There were 297 households, out of which 28.3% had children under the age of 18 living with them, 50.8% were married couples living together, 8.1% had a female householder with no husband present, and 38.4% were non-families. 36.4% of all households were made up of individuals, and 22.6% had someone living alone who was 65 years of age or older. The average household size was 2.22 and the average family size was 2.91.

In the city, the population was spread out, with 24.1% under the age of 18, 5.2% from 18 to 24, 23.0% from 25 to 44, 22.0% from 45 to 64, and 25.7% who were 65 years of age or older. The median age was 43 years. For every 100 females, there were 82.4 males. For every 100 females age 18 and over, there were 78.5 males.

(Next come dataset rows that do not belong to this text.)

(** ** The loop *)

Record SupervisorConfig := {
  sc_agent_binary : string;
  sc_agent_args : list string;
  sc_agent_api : string;
  sc_health_interval : Z;
  sc_max_restarts_per_hour : Z;
  sc_telegram_token : option string;
  sc_telegram_chat_id : option string;
}.

Definition SupervisorConfig_new (binary : string) : SupervisorConfig := {|
  sc_agent_binary := binary; sc_agent_args := []; sc_agent_api := "https://127.0.0.1:8787";
  sc_health_interval := seconds 30; sc_max_restarts_per_hour := 10;
  sc_telegram_token := None; sc_telegram_chat_id := None |}.

Inductive Effect :=
| AgentRestarted (old_pid new_pid : Z) (reason : string)
| RestartFailed (pid : Z) (msg : string)
| IntegrityViolation (msg : string)
| SigKill (pid : Z)
| Sleep (ns : Z).

(** What the world answers during one turn of the loop. *)
Record Turn := {
  tn_wait : TryWait;
  tn_pid_alive : Z -> bool;
  tn_hook : result unit string;
  tn_stat : result bool string;
  tn_spawned : result Z string;
  tn_now_prune : Z;
  tn_now_push : Z;
  tn_now_elapsed : Z;
  tn_get : string -> bool -> result Z string;
  tn_now_health : Z;
}.

Record SupState := {
  ss_monitor : Monitor;
  ss_health : HealthChecker;
  ss_last_health : Z;
}.

(** The restart part of a turn: state, effects, and whether to go on. *)
Definition turn_restart (m : Monitor) (t : Turn) : Monitor * list Effect * bool :=
  let '(m, alive) := is_alive m (tn_wait t) (tn_pid_alive t) in
  if alive then (m, [], true)
  else
    let old_pid := default 0 (agent_pid m) in
    match tn_hook t with
    | Err msg =>
        if contains "TAMPERED" msg then (m, [RestartFailed old_pid msg; IntegrityViolation msg], false)
        else (m, [RestartFailed old_pid msg; Sleep (seconds 5)], true)
    | Ok _ =>
        let '(m, r) := restart_agent m (tn_stat t) (tn_spawned t) (tn_now_prune t) (tn_now_push t) in
        match r with
        | Ok new_pid => (m, [AgentRestarted old_pid new_pid "process exited"], true)
        | Err msg =>
            if contains "rate limit" msg then (m, [RestartFailed old_pid msg], false)
            else (m, [RestartFailed old_pid msg; Sleep (seconds 5)], true)
        end
    end.
(* ===== verification/SensorHost.v ===== *)
(** * SensorHost: what the sensor knows of its own host
    (crates/sensor/src/detectors/mod.rs)

    The private-address test every network detector starts with, and the
    readers of /proc/net/fib_trie and /proc/net/tcp that give the host's own
    addresses and listening ports.  The two start-up tables are arguments:
    [test_external_ips] is the override set, empty when it was never set. *)

From Stdlib Require Import ZArith Lia Ascii String.
From stdpp Require Import prelude strings list gmap.
From S2P Require Import Prelude Text Net CoreTypes.

Local Open Scope string_scope.
Local Open Scope list_scope.
Local Open Scope Z_scope.

(** The process-wide tables, set once at start-up. *)
Class HostInventory := {
  test_external_ips : gset string;
  own_ips : gset string;
  own_listening_ports : gset Z;
}.

Section HostInventory.
Context `{HostInventory}.

Definition is_own_ip (ip : string) : bool := bool_decide (ip ∈ own_ips).
Definition is_own_listening_port (port : Z) : bool := bool_decide (port ∈ own_listening_ports).

Definition is_internal_ip (ip : string) : bool :=
  if bool_decide (ip ∈ test_external_ips) then false
  else
    match parse_ip ip with
    | None => false
    | Some (V4 v4) =>
        v4_is_loopback v4 || v4_is_private v4 || v4_is_link_local v4
        || v4_is_broadcast v4 || v4_is_documentation v4 || v4_is_unspecified v4
    | Some (V6 v6) => v6_is_loopback v6 || v6_is_unspecified v6
    end.

End HostInventory.

(** ** /proc/net/fib_trie: a leaf line is followed by its scope line *)

Fixpoint parse_own_ips_lines (ls : list string) : gset string :=
  match ls with
  | [] => ∅
  | line :: rest =>
      let found :=
        match strip_prefix "|-- " (trim line), rest with
        | Some ip_str, next :: _ =>
            if contains "/32 host LOCAL" (trim next)
               && negb (starts_with "127." ip_str) && negb (starts_with "169.254." ip_str)
            then {[ip_str]} else ∅
        | _, _ => ∅
        end in
      found ∪ parse_own_ips_lines rest
  end.
Definition parse_own_ips (content : string) : gset string := parse_own_ips_lines (lines content).

(** ** /proc/net/tcp: the LISTEN rows give their local port *)

Definition listening_port (line : string) : option Z :=
  match split_whitespace line with
  | _ :: local :: _ :: st :: _ =>
      if negb (String.eqb st "0A") then None
      else match split_on ":" local with
           | _ :: port_hex :: _ =>
               match from_str_radix16 16 port_hex with
               | Some port => if 0 <? port then Some port else None
               | None => None
               end
           | _ => None
           end
  | _ => None
  end.
Definition parse_listening_ports (content : string) : gset Z :=
  list_to_set (omap listening_port (tail (lines content))).

(** [discover_listening_ports] over what could be read of the two tables. *)
Definition discover_listening_ports (tcp tcp6 : option string) : gset Z :=
  from_option parse_listening_ports ∅ tcp ∪ from_option parse_listening_ports ∅ tcp6.

Definition init_host_inventory (ext : gset string) (fib_trie tcp tcp6 : option string) : HostInventory :=
  {| test_external_ips := ext;
     own_ips := from_option parse_own_ips ∅ fib_trie;
     own_listening_ports := discover_listening_ports tcp tcp6 |}.

(** ** /proc/PID/exe: a comm on the list counts only from a system path *)

Definition is_verified_infra_process (comm : string) (exe : option string)
  (allowed_comms : list string) : bool :=
  if negb (any (fun c => starts_with c comm) allowed_comms) then false
  else
    match exe with
    | Some p =>
        starts_with "/usr/" p || starts_with "/snap/" p || starts_with "/opt/" p
        || starts_with "/sbin/" p || starts_with "/bin/" p
    | None => true
    end.

(** Every listening port read from the tables is a 16-bit port other than 0. *)
Lemma listening_port_range line p : listening_port line = Some p -> 0 < p < 2 ^ 16.
Proof.
  unfold listening_port. intros E. repeat case_match; simplify_eq. bool_to_prop.
  split; [lia|]. unfold from_str_radix16, parse_radix in *. repeat case_match; simplify_eq; by bool_to_prop.
Qed.

Lemma parse_listening_ports_range content p :
  p ∈ parse_listening_ports content -> 0 < p < 2 ^ 16.
Proof.
  unfold parse_listening_ports. rewrite elem_of_list_to_set, list_elem_of_omap.
  intros (line & _ & E). by eapply listening_port_range.
Qed.
(* ===== verification/SensorChannels.v ===== *)
(** * SensorChannels: the three lanes between the kernel ring and the detectors
    (crates/sensor/src/event_channels.rs)

    The drain thread must not block, so an event goes to a bounded lane or is
    dropped and counted: security events to [prio], with a compact signal on
    [emergency] when that is full, telemetry to [bulk], which is shed while the
    priority backlog is high (brownout).  The consumer drains prio, emergency
    and bulk in this order.

    Producer and consumer share the lanes, the counters and the brownout flag;
    [Lanes] is that shared state, and calls of [emit] and [recv] are atomic
    steps on it.  A tokio channel is its capacity, its queue, the senders that wait
    for room in [send().await] (served first come first served, as soon as an item
    is taken out), and whether each side still exists; no waiting sender is
    cancelled. *)

From Stdlib Require Import ZArith Lia Ascii String Sorted.
From stdpp Require Import prelude strings list gmap.
From S2P Require Import Prelude Text Json CoreTypes.

Local Open Scope string_scope.
Local Open Scope list_scope.
Local Open Scope Z_scope.

(** ** [tokio::sync::mpsc], bounded *)

Record Chan (A : Type) := {
  max_capacity : Z;
  queue : list A;
  waiters : list A;
  rx_alive : bool;
  tx_alive : bool;
}.
Arguments max_capacity {A}. Arguments queue {A}. Arguments waiters {A}. Arguments rx_alive {A}. Arguments tx_alive {A}.

Definition with_queue {A} (c : Chan A) (q : list A) : Chan A :=
  {| max_capacity := max_capacity c; queue := q; waiters := waiters c; rx_alive := rx_alive c; tx_alive := tx_alive c |}.
Definition with_waiters {A} (c : Chan A) (q ws : list A) : Chan A :=
  {| max_capacity := max_capacity c; queue := q; waiters := ws; rx_alive := rx_alive c; tx_alive := tx_alive c |}.
Definition depth {A} (c : Chan A) : Z := Z.of_nat (length (queue c)).
(** Free slots. *)
Definition capacity {A} (c : Chan A) : Z := max_capacity c - depth c.

Inductive TrySend (A : Type) := Sent (c : Chan A) | Full | Closed.
Arguments Sent {A}. Arguments Full {A}. Arguments Closed {A}.

Definition try_send {A} (c : Chan A) (x : A) : TrySend A :=
  if negb (rx_alive c) then Closed
  else if capacity c <=? 0 then Full
  else Sent (with_queue c (queue c ++ [x])).

(** [send(x).await]: accepted, waiting for room behind those that wait already, or
    refused because the receiver is gone. *)
Inductive SendAwait (A : Type) := Accepted (c : Chan A) | Parked (c : Chan A) | Refused.
Arguments Accepted {A}. Arguments Parked {A}. Arguments Refused {A}.

Definition send_await {A} (c : Chan A) (x : A) : SendAwait A :=
  match try_send c x with
  | Sent c => Accepted c
  | Full => Parked (with_waiters c (queue c) (waiters c ++ [x]))
  | Closed => Refused
  end.

(** The slot that has become free goes to the sender that has waited longest. *)
Definition serve {A} (c : Chan A) : Chan A :=
  match waiters c with
  | x :: ws => with_waiters c (queue c ++ [x]) ws
  | [] => c
  end.

(** One poll of [Receiver::recv]: an item, the end, or nothing yet. *)
Inductive Poll (A : Type) := Item (x : A) (c : Chan A) | Ended | Waiting.
Arguments Item {A}. Arguments Ended {A}. Arguments Waiting {A}.

Definition poll_recv {A} (c : Chan A) : Poll A :=
  match queue c with
  | x :: q => Item x (serve (with_queue c q))
  | [] => if tx_alive c then Waiting else Ended
  end.

(** ** Routing *)

Definition PRIO_CAP : Z := 16384.
Definition BULK_CAP : Z := 8192.
Definition EMERGENCY_CAP : Z := 4096.

Inductive Lane := PrioLane | BulkLane.

Definition classify (ev : Event) : Lane :=
  match ev_severity ev with
  | High | Critical => PrioLane
  | _ =>
      let k := ev_kind ev in
      if starts_with "process.signal" k
         || starts_with "process.ptrace" k
         || starts_with "privilege." k
         || starts_with "lsm." k
         || starts_with "kernel.module" k
         || starts_with "filesystem.mount" k
         || starts_with "process.memfd" k
         || starts_with "namespace." k
         || String.eqb k "network.outbound_connect"
         || String.eqb k "file.read_access"
         || String.eqb k "process.injection"
      then PrioLane else BulkLane
  end.

(** ** The compact signal of the emergency lane *)

Record SecuritySignal := {
  ss_ts : Z; ss_host : string; ss_kind : string; ss_severity : Severity;
  ss_pid : Z; ss_ppid : Z; ss_uid : Z; ss_comm : string; ss_target_pid : Z;
  ss_exe : string; ss_container : string; ss_seq : Z;
}.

The median income for a household in the city was $32,750, and the median income for a family was $40,341. Males had a median income of $34,583 versus $20,208 for females. The per capita income for the city was $17,173. About 10.0% of families and 12.8% of the population were below the poverty line, including 12.2% of those under age 18 and 17.4% of those age 65 or over.

==Education==
It is zoned to the Killdeer School District.

==Climate==
This climatic region is typified by large seasonal temperature differences, with warm to hot (and often humid) summers and cold (sometimes severely cold) winters. According to the Köppen Climate Classification system, Killdeer has a humid continental climate, abbreviated "Dfb" on climate maps.